Letting agents will soon have to check all their existing tenancy agreements to ensure they do not refer to fees that will soon be illegal when the ban goes live on June 1st this year, a leading national estate agency has warned.
Strutt & Parker has made the claim within its advice to landlords ahead of the ban, which highlights the enormous contract review task that many agents will soon face but that landlords will have to pay for, presumably.
The company is also keen to remind landlords that they may face extra costs after the ban.
“One of the most significant changes is prohibiting the charging of payments for reference checking and inventories to tenants,” the advice says. “In the future, agents or landlords will have to pay for these costs.”
The company also suggests that landlords may want to pass on these higher costs as increased rents, which it points out “is possible as the Act does not contain any controls on rents”.
“In the consultation responses [to the legislation] tenants said that they preferred an increase in rent rather than having to pay substantial upfront costs,” the company says.
Kate Eales, National Head of Lettings at Strutt & Parker, said: “As a business we are not heavily reliant on fees from tenants as a source of income so the Act will not change our business model significantly; however, we are in the process of looking at our fees and charges and ensuring they are fair to landlords.

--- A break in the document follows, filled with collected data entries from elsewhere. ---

(** * Shallow embedding of package id3v24 (id3v24.go)

    Go strings and byte slices are modelled as [bytes], a list of byte
    values (each in 0..255).  Go's [string(x)] / [[]byte(x)] conversions are
    the identity on this representation.  Errors are modelled by [err], and
    Go's [(T, error)] results by [result T]. *)

From Stdlib Require Import ZArith List String Ascii Bool Lia.
From Stdlib Require DecimalZ.
Import ListNotations.
Open Scope Z_scope.

Definition bytes := list Z.

(** Turns a Rocq string literal into its bytes (only used to write literals). *)
Fixpoint str (s : string) : bytes :=
  match s with
  | EmptyString => []
  | String c s' => Z.of_nat (nat_of_ascii c) :: str s'
  end.

Definition NL : bytes := [10].

(** The two sentinel errors of the package. *)
Inductive err :=
| ErrBadChapterStartTime
| ErrZeroDuration.

Inductive result (A : Type) :=
| Ok (a : A)
| Err (e : err).
Arguments Ok {A} a.
Arguments Err {A} e.

(** Go's [uint32(x)] conversion: wrap-around modulo 2^32. *)
Definition to_uint32 (x : Z) : Z := x mod 2 ^ 32.

(** Go's [byte(x)] conversion: the low 8 bits. *)
Definition to_byte (x : Z) : Z := Z.land x 255.

(** ** Decimal formatting: [strconv.Itoa] and [fmt]'s [%d]. *)

Fixpoint uint_digits (u : Decimal.uint) : bytes :=
  match u with
  | Decimal.Nil => []
  | Decimal.D0 u' => 48 :: uint_digits u'
  | Decimal.D1 u' => 49 :: uint_digits u'
  | Decimal.D2 u' => 50 :: uint_digits u'
  | Decimal.D3 u' => 51 :: uint_digits u'
  | Decimal.D4 u' => 52 :: uint_digits u'
  | Decimal.D5 u' => 53 :: uint_digits u'
  | Decimal.D6 u' => 54 :: uint_digits u'
  | Decimal.D7 u' => 55 :: uint_digits u'
  | Decimal.D8 u' => 56 :: uint_digits u'
  | Decimal.D9 u' => 57 :: uint_digits u'
  end.

Definition Itoa (z : Z) : bytes :=
  match Z.to_int z with
  | Decimal.Pos u => uint_digits u
  | Decimal.Neg u => 45 :: uint_digits u
  end.

(** ** encoding/binary: [binary.BigEndian.PutUint32] on a 4-byte buffer. *)
Definition PutUint32 (v : Z) : bytes :=
  [ to_byte (Z.shiftr v 24); to_byte (Z.shiftr v 16);
    to_byte (Z.shiftr v 8); to_byte v ].

(** ** unicode/utf8: the decoding done by [for _, r := range s].
    Each step is [utf8.DecodeRuneInString]: a valid sequence yields its
    rune, anything else yields [RuneError] (U+FFFD) and advances one byte. *)

Definition RuneError : Z := 65533.

Definition is_cont (b : Z) : bool := (128 <=? b) && (b <=? 191).

(** Bounds on the second byte of a multi-byte sequence (the [first] and
    [acceptRanges] tables of unicode/utf8). *)
Definition second_lo (b0 : Z) : Z :=
  if b0 =? 224 then 160 else if b0 =? 240 then 144 else 128.
Definition second_hi (b0 : Z) : Z :=
  if b0 =? 237 then 159 else if b0 =? 244 then 143 else 191.

Definition in_second (b0 b1 : Z) : bool :=
  (second_lo b0 <=? b1) && (b1 <=? second_hi b0).

Fixpoint runes (s : bytes) : list Z :=
  match s with
  | [] => []
  | b0 :: s1 =>
      if b0 <? 128 then b0 :: runes s1
      else if (194 <=? b0) && (b0 <=? 223) then
        match s1 with
        | b1 :: s2 =>
            if in_second b0 b1
            then Z.lor (Z.shiftl (Z.land b0 31) 6) (Z.land b1 63) :: runes s2
            else RuneError :: runes s1
        | [] => RuneError :: runes s1
        end
      else if (224 <=? b0) && (b0 <=? 239) then
        match s1 with
        | b1 :: s2 =>
            match s2 with
            | b2 :: s3 =>
                if in_second b0 b1 && is_cont b2
                then Z.lor (Z.lor (Z.shiftl (Z.land b0 15) 12)
                                  (Z.shiftl (Z.land b1 63) 6)) (Z.land b2 63)
                     :: runes s3
                else RuneError :: runes s1
            | [] => RuneError :: runes s1
            end
        | [] => RuneError :: runes s1
        end
      else if (240 <=? b0) && (b0 <=? 244) then
        match s1 with
        | b1 :: s2 =>
            match s2 with
            | b2 :: s3 =>
                match s3 with
                | b3 :: s4 =>
                    if in_second b0 b1 && is_cont b2 && is_cont b3
                    then Z.lor (Z.lor (Z.lor (Z.shiftl (Z.land b0 7) 18)
                                             (Z.shiftl (Z.land b1 63) 12))
                                      (Z.shiftl (Z.land b2 63) 6)) (Z.land b3 63)
                         :: runes s4
                    else RuneError :: runes s1
                | [] => RuneError :: runes s1
                end
            | [] => RuneError :: runes s1
            end
        | [] => RuneError :: runes s1
        end
      else RuneError :: runes s1
  end.

(** ** TextFrame (id3v24.go:82) *)
Definition TextFrame (title : bytes) : bytes :=
  let frame := [1] in
  let frame := frame ++ [255; 254] in
  fold_left (fun frame r => frame ++ [to_byte r; 0]) (runes title) frame.

(** ** time.Parse, restricted to the layout elements used by the package.

    A layout is the sequence of chunks that [nextStdChunk] splits it into:
    literal prefixes and the std elements [15], [04], [05] and [.000]-style
    fractional seconds.  The parsed value is
    [Date(0, January, 1, hour, min, sec, nsec, UTC)]; all its fields are in
    range, so [Date] normalizes nothing and the accessors [Hour], [Minute],
    [Second] and [Nanosecond] return the parsed fields.  A [Time] is modelled
    by its UTC wall-clock fields. *)

Record Time := mkTime {
  year : Z; month : Z; day : Z;
  hour : Z; minute : Z; second : Z; nanosecond : Z }.
(** * anythingllm-document-sync: the reconciliation engine, embedded in Rocq

    A shallow embedding of
      - [anythingllm_loader/database.py]        (module [Database]),
      - [anythingllm_loader/anythingllm_api.py] (module [Api]),
      - [anythingllm_sync/ingest_anythingllm_docs.py] (module [Sync]),
    followed by the properties of the engine stated in the specification.

    Python [str] values are modelled by [string]; only ASCII text is
    considered (the regular-expression class [\w] is taken to be
    [[A-Za-z0-9_]]).  Logging and [print] calls are left out: they never
    change control flow.  The remote AnythingLLM server is a parameter:
    a state type [R] with one oracle per HTTP request the client sends. *)

From Stdlib Require Import String Ascii List ZArith Bool Lia.
Import ListNotations.
Local Open Scope string_scope.
Local Open Scope list_scope.

(* ------------------------------------------------------------------ *)
(** ** Python string operations used by the source *)

Module PyStr.

(** What is left of [s] after its prefix [p], if [s] starts with [p]. *)
Fixpoint drop_prefix (p s : string) : option string :=
  match p with
  | EmptyString => Some s
  | String a p' =>
      match s with
      | String b s' => if Ascii.eqb a b then drop_prefix p' s' else None
      | EmptyString => None
      end
  end.
(** [p[0] === "o" && p[1] === "n" && (p[2]! < "a" || p[2]! > "z")];
    with no third character both comparisons are false. *)
Definition is_event_key (p : string) : bool :=
  match p with
  | String "o"%char (String "n"%char (String c _)) =>
      Ascii.ltb c "a"%char || Ascii.ltb "z"%char c
  | _ => false
  end.

(** [v === undefined] *)
Definition is_undefined_preset (v : PresetValue) : bool :=
  match v with
  | PVal VUndefined => true
  | _ => false
  end.

Definition is_string (v : PresetValue) : bool :=
  match v with
  | PVal (VString _) => true
  | _ => false
  end.

Definition truthy_preset (v : PresetValue) : bool :=
  match v with
  | PVal v => truthy v
  | PBinding _ => true
  end.

Definition equals_string (s : string) (v : PresetValue) : bool :=
  match v with
  | PVal (VString s') => String.eqb s s'
  | _ => false
  end.

Definition string_of (v : PresetValue) : string :=
  match v with
  | PVal (VString s) => s
  | _ => EmptyString
  end.

(** [!v || typeof v !== "string" || eventName === v] *)
Definition bad_target (eventName : string) (v : PresetValue) : bool :=
  negb (truthy_preset v) || negb (is_string v) || equals_string eventName v.

(** One turn of the loop over the preset: the view and the remaps so far
    go in; they come out with the exception thrown, if any. *)
Definition preset_step (p : string) (v : PresetValue)
    (st : View * option Events) : View * option Events * option Error :=
  let '(this, events) := st in
  if is_undefined_preset v then (st, None)                (* continue *)
  else if is_event_key p then
    (* add event handler: forward or substitute event *)
    let eventName := slice_from 2 p in
    if bad_target eventName v
    then (st, Some (invalidArgErr ("preset." ++ p)))
    else (this, Some (<[eventName := string_of v]> (default ∅ events)), None)
  else
    (* apply binding or set property *)
    match v with
    | PBinding b =>
        ({| self := self this; properties := properties this;
            bound := bound this ++ [(p, b)]; emit := emit this |},
         events, None)
    | PVal x =>
        ({| self := self this; properties := <[p := x]> (properties this);
            bound := bound this; emit := emit this |},
         events, None)
    end.

(** A preset entry that is an event remap with a value that is not
    [undefined] and is no non-empty string other than the event name *)
Definition bad_entry (pv : string * PresetValue) : bool :=
  negb (is_undefined_preset pv.2) && is_event_key pv.1
  && bad_target (slice_from 2 pv.1) pv.2.

Fixpoint preset_loop (preset : list (string * PresetValue))
    (st : View * option Events) : View * option Events * option Error :=
  match preset with
  | [] => (st, None)
  | (p, v) :: preset =>
      match preset_step p v st with
      | (st, None) => preset_loop preset st
      | thrown => thrown
      end
  end.
(** X1: at a whole number [n] of steps every card rests exactly on the base
    position of the slot [n] ring positions ahead of its own, distinct
    cards on distinct slots; at progress 0 every offset is zero, so a
    first update moves no card. *)
Theorem integer_progress_rests_on_slot (s : state) (i : nat) (n : Z) :
  length (cards s) = 6%nat -> length (basePositions s) = 6%nat ->
  (i < 6)%nat -> (0 <= n)%Z ->
  let base := basePositions s in
  let slot := fun j : nat =>
    ringSlot (JS.indexOf CONFIG.ringOrder (Z.of_nat j) + n) in
  exists dx dy,
    renderedAt s (inject_Z n) i = Some (Translate dx dy) /\
    dx == posX (baseAt base (slot i)) - posX (baseAt base (Z.of_nat i)) /\
    dy == posY (baseAt base (slot i)) - posY (baseAt base (Z.of_nat i)) /\
    (0 <= slot i < 6)%Z /\
    (forall j : nat, (j < 6)%nat -> slot j = slot i -> j = i) /\
    (n = 0%Z -> dx == 0 /\ dy == 0).
Proof.
  intros Hc Hb Hi Hn base slot.
  assert (H00 : 0 <= 0) by lra.
  assert (H01 : 0 < 1) by lra.
  assert (Hpe : inject_Z n == inject_Z n + 0) by ring.
  destruct (renderedAt_segment s i n 0 _ Hc Hb Hi Hn H00 H01 Hpe)
    as (dx & dy & Hr & Hdx & Hdy).
  cbv zeta in Hdx, Hdy. fold base in Hdx, Hdy.
  assert (Hz : (0 <= Z.of_nat i < 6)%Z) by lia.
  destruct (ring_indexOf _ Hz) as [Hri Hsi].
  exists dx, dy. split; [exact Hr | ].
  split; [rewrite Hdx; unfold lerp, slot; ring | ].
  split; [rewrite Hdy; unfold lerp, slot; ring | ].
  split.
  { unfold slot. rewrite <- ringSlot_mod. apply ring_get.
    apply Z.mod_pos_bound. lia. }
  split.
  { intros j Hj Heq. unfold slot in Heq.
    assert (Hzj : (0 <= Z.of_nat j < 6)%Z) by lia.
    destruct (ring_indexOf _ Hzj) as [Hrj Hsj].
    apply ringSlot_injective in Heq.
    assert (E : JS.indexOf CONFIG.ringOrder (Z.of_nat j) =
                JS.indexOf CONFIG.ringOrder (Z.of_nat i)).
    { rewrite <- (Z.mod_small (JS.indexOf CONFIG.ringOrder (Z.of_nat j)) 6)
        by exact Hrj.
      rewrite <- (Z.mod_small (JS.indexOf CONFIG.ringOrder (Z.of_nat i)) 6)
        by exact Hri.
      rewrite (Z.add_mod (JS.indexOf CONFIG.ringOrder (Z.of_nat j)) n 6) in Heq
        by lia.
      rewrite (Z.add_mod (JS.indexOf CONFIG.ringOrder (Z.of_nat i)) n 6) in Heq
        by lia.
      set (a := (JS.indexOf CONFIG.ringOrder (Z.of_nat j) mod 6)%Z) in *.
      set (b := (JS.indexOf CONFIG.ringOrder (Z.of_nat i) mod 6)%Z) in *.
      assert (Ha : (0 <= a < 6)%Z) by (apply Z.mod_pos_bound; lia).
      assert (Hb' : (0 <= b < 6)%Z) by (apply Z.mod_pos_bound; lia).
      assert (Hm : (0 <= n mod 6 < 6)%Z) by (apply Z.mod_pos_bound; lia).
      set (m := (n mod 6)%Z) in *. clearbody a b m.
      each6 Ha; each6 Hb'; each6 Hm; vm_compute in Heq; congruence. }
    apply Nat2Z.inj. rewrite <- Hsj, <- Hsi. now rewrite E. }
  intros ->. unfold slot in *. rewrite Z.add_0_r in *.
  rewrite Hsi in *. split; [rewrite Hdx | rewrite Hdy]; unfold lerp; ring.
Qed.

Lemma ringSlot_period (k : Z) : ringSlot (k + 6) = ringSlot k.
Proof.
  rewrite <- (ringSlot_mod (k + 6)), <- (ringSlot_mod k).
  f_equal. rewrite <- (Z.mul_1_l 6) at 1. apply Z.mod_add. lia.
Qed.

Lemma progress_parts (p : Q) :
  0 <= p ->
  (0 <= Qfloor p)%Z /\ 0 <= p - inject_Z (Qfloor p) /\
  p - inject_Z (Qfloor p) < 1 /\
  p == inject_Z (Qfloor p) + (p - inject_Z (Qfloor p)).
Proof.
  intros Hp. destruct (floor_bounds p) as [H0 H1].
  split; [rewrite <- (Qfloor_Z 0); now apply Qfloor_resp_le | ].
  repeat split; lra.
Qed.

(** X2: six steps are a full cycle: the update writes the same offsets at
    progress [p + 6] as at progress [p]. *)
Theorem full_cycle_same_offsets (s : state) (i : nat) (p : Q) :
  length (cards s) = 6%nat -> length (basePositions s) = 6%nat ->
  (i < 6)%nat -> 0 <= p ->
  exists dx dy ex ey,
    renderedAt s p i = Some (Translate dx dy) /\
    renderedAt s (p + 6) i = Some (Translate ex ey) /\
    ex == dx /\ ey == dy.
Proof.
  intros Hc Hb Hi Hp.
  destruct (progress_parts p Hp) as (Hn & Ht0 & Ht1 & Hpe).
  set (n := Qfloor p) in *. set (t := p - inject_Z n) in *.
  destruct (renderedAt_segment s i n t p Hc Hb Hi Hn Ht0 Ht1 Hpe)
    as (dx & dy & Hr & Hdx & Hdy).
  assert (Hn6 : (0 <= n + 6)%Z) by lia.
  assert (Hpe6 : p + 6 == inject_Z (n + 6) + t).
  { rewrite inject_Z_plus. change (inject_Z 6) with 6. lra. }
  destruct (renderedAt_segment s i (n + 6) t _ Hc Hb Hi Hn6 Ht0 Ht1 Hpe6)
    as (ex & ey & Hr' & Hex & Hey).
  cbv zeta in Hdx, Hdy, Hex, Hey.
  rewrite Z.add_assoc in Hex, Hey.
  replace (JS.indexOf CONFIG.ringOrder (Z.of_nat i) + n + 6 + 1)%Z
    with (JS.indexOf CONFIG.ringOrder (Z.of_nat i) + n + 1 + 6)%Z
    in Hex, Hey by lia.
  rewrite !ringSlot_period in Hex, Hey.
  exists dx, dy, ex, ey.
  split; [exact Hr | ]. split; [exact Hr' | ].
  split; [now rewrite Hex, Hdx | now rewrite Hey, Hdy].
Qed.
Lemma isclose_false_ne (a b tol : Q) :
  Py.isclose a b tol = false → ¬ (a == b)%Q.
Proof.
  unfold Py.isclose. destruct (Qeq_bool a b) eqn:E; [done|].
  intros _ H. apply Qeq_bool_iff in H. congruence.
Qed.

(** ** Strings *)

Lemma prefix_app_l (p x y : string) :
  String.prefix p x = true → String.prefix p (x +:+ y) = true.
Proof.
  revert x. induction p as [|c p IH]; intros x.
  - intros _. by destruct (x +:+ y).
  - destruct x as [|e x]; simpl; [done|].
    destruct (Ascii.ascii_dec c e); [apply IH | done].
Qed.

Lemma prefix_join (p sep x : string) (r : list string) :
  String.prefix p x = true → String.prefix p (Py.join sep (x :: r)) = true.
Proof.
  intros H. unfold Py.join. simpl. destruct r; [done|].
  by apply prefix_app_l.
Qed.

Lemma existsb_eqb_elem_of (c : string) (l : list string) :
  existsb (String.eqb c) l = true ↔ c ∈ l.
Proof.
  rewrite existsb_exists. split.
  - intros (x & Hx & E). apply String.eqb_eq in E. subst.
    by apply list_elem_of_In.
  - intros Hc. exists c. split; [by apply list_elem_of_In|].
    apply String.eqb_refl.
Qed.

(** ** The filter graph *)

Lemma audio_chain_shape cfg env d s o probe t ac :
  audio_chain cfg env d s o probe = (t, Return ac) →
  ∃ x r, ac = x :: r ∧
    (String.prefix "aevalsrc=" x = true ∨ x = "[0:a]anull").
Proof.
  unfold audio_chain, add_audio.
  destruct (probe_audio probe) as [|a l] eqn:Ha.
  - simpl. intros [= <- <-]. eexists _, _. split; [done|]. by left.
  - rewrite bind_ret_l. intros H.
    apply bind_Return in H as (t1 & c1 & t2 & _ & H & _).
    apply bind_Return in H as (t3 & c2 & t4 & _ & H & _).
    injection H as <- <-. eexists _, _. split; [done|]. by right.
Qed.

(** The shape of every vector returned for a probed source. *)
Lemma build_filtergraph_real cfg env d s o ad al an probe t V :
  build_filtergraph cfg env d s o ad al an false probe = (t, Return V) →
  ∃ vf af,
    V = ["-filter_complex"; vf; "-filter_complex"; af;
         "-map"; "[logo]"; "-map"; "[a]"] ∧
    String.prefix "[0:v]" vf = true ∧
    (String.prefix "aevalsrc=" af = true ∨
     String.prefix "[0:a]anull" af = true).
Proof.
  unfold build_filtergraph. simpl negb. cbv iota. intros H.
  apply bind_Return in H as (t1 & [vc ac] & t2 & H1 & H2 & ->).
  apply bind_Return in H1 as (t3 & vc' & t4 & _ & H1 & _).
  apply bind_Return in H1 as (t5 & ac' & t6 & Hac & H1 & _).
  injection H1 as <- <- <-.
  apply audio_chain_shape in Hac as (x & r & -> & Hx).
  injection H2 as <- <-.
  exists ("[0:v]" +:+
          match vc' with
          | [] => "null[v]"
          | _ :: _ => Py.join "," vc' +:+ "[v]"
          end +:+ ";" +:+
          overlay_filter cfg env (o - (if Py.Qgtb o d then 0%Q else s))
            ad al an),
    (Py.join "," (x :: r) +:+ "[a]").
  split; [done|]. split; [by apply (prefix_app_l _ "[0:v]")|].
  destruct Hx as [Hx| ->].
  - left. by apply prefix_app_l, prefix_join.
  - right. by apply prefix_app_l, prefix_join.
Qed.

(** The vector returned for a dummy; nothing can raise on this path. *)
Lemma build_filtergraph_dummy cfg env d s o ad al an probe :
  ∃ vf,
    build_filtergraph cfg env d s o ad al an true probe =
      ([], Return ["-filter_complex"; vf; "-map"; "[logo]"; "-map"; "1:a"])
    ∧ String.prefix "[0:v]" vf = true.
Proof. unfold build_filtergraph. simpl. eexists. by split. Qed.

Ltac count_args :=
  unfold count_arg; simpl;
  repeat match goal with
  | |- context [String.string_dec ?x ?y] =>
      destruct (String.string_dec x y) as [?E|_];
      [try discriminate E; try (subst; simpl in *; discriminate);
       try (subst; simpl in *; intuition discriminate)|]
  end; try reflexivity.

(** Claim C1, as amended.  Every argument vector that [build_filtergraph]
    returns for a probed source ([dummy] false) contains exactly two
    [-filter_complex] arguments, one for the video chain and one for the
    audio chain, and exactly two [-map] arguments. *)
Theorem build_filtergraph_two_filter_complex
    cfg env d s o ad al an probe t V :
  build_filtergraph cfg env d s o ad al an false probe = (t, Return V) →
  count_arg "-filter_complex" V = 2%nat ∧ count_arg "-map" V = 2%nat.
Proof.
  intros H. apply build_filtergraph_real in H as (vf & af & -> & Hvf & Haf).
  split; count_args.
Qed.

Lemma build_filtergraph_two_filter_complex_witness :
  build_filtergraph sample_cfg sample_env 30 0 30 false false false false
    sample_probe = ([], Return sample_vector) ∧
  count_arg "-filter_complex" sample_vector = 2%nat ∧
  count_arg "-map" sample_vector = 2%nat.
Proof.
  split; [reflexivity|].
  apply (build_filtergraph_two_filter_complex sample_cfg sample_env
           30 0 30 false false false sample_probe [] sample_vector).
  reflexivity.
Defined.

(** Claim C1 as stated fails: the vector returned for the sample clip
    holds [-filter_complex] twice, not once. *)
Lemma build_filtergraph_one_filter_complex_counterexample :
  build_filtergraph sample_cfg sample_env 30 0 30 false false false false
    sample_probe = ([], Return sample_vector) ∧
  count_arg "-filter_complex" sample_vector ≠ 1%nat.
Proof. split; [reflexivity|]. vm_compute. discriminate. Qed.



(** ** Pad and setdar *)

Lemma video0_head probe v :
  head (probe_video probe) = Some (Some v) → video0 probe = mret v.
Proof.
  unfold video0. destruct (probe_video probe) as [|[?|] ?]; naive_solver.
Qed.

Ltac chain_forall :=
  repeat match goal with
  | |- Forall _ (_ ++ _) => apply Forall_app; split
  | |- Forall _ [] => constructor
  | |- Forall _ (_ :: _) => constructor
  | |- Forall _ (if ?b then _ else _) => destruct b
  | |- Forall _ (match ?o with Some _ => _ | None => _ end) => destruct o
  | |- plain _ => split; reflexivity
  | |- _ = false => reflexivity
  end.

(** Below [3e7] the relative tolerance of [math.isclose] stays under the
    absolute one. *)
Lemma rel_tol_below (a x : Q) :
  (Qabs a <= 30000000)%Q → (3 # 100 < x)%Q → (Py.rel_tol * Qabs a < x)%Q.
Proof.
  intros Ha Hx. eapply Qle_lt_trans; [|exact Hx].
  assert (H : (Py.rel_tol * Qabs a <= Py.rel_tol * 30000000)%Q).
  { rewrite (Qmult_comm _ (Qabs a)), (Qmult_comm _ 30000000).
    by apply Qmult_le_compat_r. }
  eapply Qle_trans; [exact H|]. by vm_compute.
Qed.




(** ** The list-end handler *)

Section list_end.
Context (cfg : Config) (env : Env).
Local Open Scope Q_scope.

Lemma capped_min dur seek remaining :
  capped dur seek remaining == Qmin (seek_offset seek + remaining) dur.
Proof.
  unfold capped, seek_offset.
  destruct (Py.Qgtb seek 0).
  - destruct (Py.Qgtb (seek + remaining) dur) eqn:E.
    + apply Qgtb_gt in E. symmetry. apply Q.min_r. by apply Qlt_le_weak.
    + apply Qgtb_le in E. symmetry. by apply Q.min_l.
  - destruct (Py.Qgtb remaining dur) eqn:E.
    + apply Qgtb_gt in E. symmetry. apply Q.min_r. rewrite Qplus_0_l.
      by apply Qlt_le_weak.
    + apply Qgtb_le in E. symmetry. rewrite Qplus_0_l. by apply Q.min_l.
Qed.

(** What the handler returns, with the trace left out. *)
Lemma handle_list_end_result Δ ref src begin dur seek out :
  result (handle_list_end cfg env Δ ref src begin dur seek out) =
  let remaining := ref - (begin + Δ) in
  let new_out := capped dur seek remaining in
  if Py.Qgtb remaining 3 then
    outcome_map (λ c, (Some c, seek, new_out, true))
      (result (src_or_dummy cfg env src dur seek new_out))
  else if Py.Qgtb remaining 1 then
    Return (Some (gen_dummy cfg env remaining), seek, new_out, true)
  else if Py.Qgtb remaining 0 then Return (None, seek, new_out, true)
  else
    outcome_map (λ c, (Some c, seek, out, false))
      (result (src_or_dummy cfg env src dur seek out)).
Proof.
  unfold handle_list_end, capped. cbv zeta.
  set (remaining := ref - (begin + Δ)).
  set (n := if Py.Qgtb seek 0 then seek + remaining else remaining).
  assert (Hn : ∀ (k : Q → M timed),
    result (x ← (if Py.Qgtb n dur then mret dur
                 else messenger_info cfg
                        ("We are over time, new length is: "
                           +:+ fmt_2f env remaining);; mret n); k x) =
    result (k (if Py.Qgtb n dur then dur else n))).
  { intros k. rewrite result_bind. by destruct (Py.Qgtb n dur). }
  rewrite Hn. clear Hn.
  destruct (Py.Qgtb remaining 3); [|destruct (Py.Qgtb remaining 1);
    [|destruct (Py.Qgtb remaining 0)]];
    rewrite ?result_bind; try reflexivity;
    destruct (result (src_or_dummy _ _ _ _ _ _)); try reflexivity.
Qed.

(** In the "playlist too short" case the trace ends with the error that
    reports the missing seconds. *)
Lemma handle_list_end_short_trace Δ ref src begin dur seek out c :
  ref - (begin + Δ) <= 0 →
  result (src_or_dummy cfg env src dur seek out) = Return c →
  ∃ t, trace (handle_list_end cfg env Δ ref src begin dur seek out) =
       t ++ trace (messenger_error cfg
                     ("Playlist is not long enough:" +:+ Py.nl
                        +:+ fmt_2f env (Qabs (ref - (begin + Δ) - dur))
                        +:+ " seconds needed.")).
Proof.
  intros Hr Hc. unfold handle_list_end. cbv zeta.
  set (remaining := ref - (begin + Δ)) in *.
  assert (H3 : Py.Qgtb remaining 3 = false) by (apply Qgtb_le; lra).
  assert (H1 : Py.Qgtb remaining 1 = false) by (apply Qgtb_le; lra).
  assert (H0 : Py.Qgtb remaining 0 = false) by (apply Qgtb_le; lra).
  rewrite H3, H1, H0.
  rewrite trace_bind.
  match goal with |- context [result ?m] =>
    assert (Hm : ∃ x, result m = Return x)
      by (destruct (Py.Qgtb _ dur); eexists; reflexivity) end.
  destruct Hm as [x ->].
  rewrite trace_bind, Hc, trace_bind. simpl result.
  change (trace (mret (Some c, seek, out, false))) with (@nil event).
  rewrite app_nil_r, app_assoc. by eexists.
Qed.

“One of the most significant changes is prohibiting the charging of payments for reference checking and inventories to tenants. In the future, agents or landlords will have to pay for these costs, and there may be some digital solutions which do these checks to a high standard and appropriate cost.
“Once fees are banned, more tenants may move home as the costs of doing so are lower. Landlords can pre-empt this to avoid losing good tenants by checking that they are happy with their homes and trying to address any concerns which the tenants may have.”